Scotland is fast becoming a globally competitive games development hub.
That’s according to Scottish Development International, an international arm of the Scottish Government, which is charged with attracting inward investment to the country while helping to promote its local studios’ interests globally.
“To that aim we have 23 offices around the world, and we run various missions and exhibitions, GDC being an example of one of the biggest,” said Mike Shiel (pictured), head of Creative Industries at Scottish Development International.
“At this year’s GDC we’ll have 18 companies and two universities represented at our stand.
"Then there’s our Talent Scotland initiative, which offers a database of people locally and internationally who wish to work in Scotland, including a lot of people in the creative industries and video games development.
“Scotland has a long history in creative innovations and that has set it up well to emerge as one of the world’s most important games hubs. This is where world leading games development is done.”

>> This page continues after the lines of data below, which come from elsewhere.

(** C9 (amended). The simulated submission is always fulfilled, after
    1500 ms, so the [catch] block is never entered: every submission of a
    fully valid form that has a submit control ([button[type="submit"]])
    ends with the success message shown, the fields of the form, which are
    the controls they were, each back at its default value, whatever was
    typed meanwhile, and no field flagged invalid. *)
Theorem simulated_submission_succeeds :
  settle simulatedCall = Some (Fulfilled, 1500%N) /\
  forall during d b,
    fst (validateAll (List.length (fields d)) 0 d) = true ->
    submitButton d = Some b ->
    exists d', onSubmit during d = Some d' /\
      formMessage d' = Some (Message (nodes d) successText "success") /\
      List.map control (fields d') = List.map control (fields d) /\
      List.map f_value (fields d') = List.map f_default (fields d) /\
      Forall (fun f => f_value f = f_default f /\
                       f_aria_invalid f <> Some "true") (fields d').
Proof.
  split; [reflexivity|].
  intros during d b Hv Hb. rewrite (onSubmit_valid during d Hv).
  eexists; split; [reflexivity|].
  destruct (validateAll_frame (List.length (fields d)) 0 d) as (Eb & _ & En).
  pose proof (validateAll_controls (List.length (fields d)) 0 d) as Ec.
  set (d1 := snd (validateAll (List.length (fields d)) 0 d)) in *.
  unfold handleFormSubmissionAwait. rewrite Eb, Hb.
  destruct (field_steps_frame during (submitStart d1)) as (_ & _ & En2).
  pose proof (field_steps_controls during (submitStart d1)) as Ec2.
  set (d2 := fold_left field_step during (submitStart d1)) in *.
  simpl in Ec2. simpl.
  destruct (reset_controls (fields d2)) as [R1 R2].
  split; [|split; [|split]].
  - rewrite En2. simpl. now rewrite En.
  - now rewrite R1, Ec2, Ec.
  - now rewrite R2, !map_default_control, Ec2, Ec.
  - rewrite List.map_map. apply List.Forall_map.
    apply List.Forall_forall. intros f _. apply reset_cleared.
Qed.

Shiel also highlighted Scotland’s communications infrastructure as a reason for company’s globally to consider the country as a destination for data centres for cloud gaming.
He pointed to the likes of Abertay University’s on-going Prototype Fund as evidence of the high levels of investment in the region for start-ups looking for a home for their business.
Also in the SDI’s toolbox are region specific initiatives like The Creative Clyde project.
Along with other gaming industry clusters such as Dundee, the organisation says this demonstrate in a ‘very tangible way’ Scotland’s track record in – and commitment to – supporting the growth of the sector.
“Alongside this, the future success of the Creative Clyde project in Glasgow depends to a large extent on SDI’s proven ability to attract foreign direct investment, it’s a real partnership," said Shiel.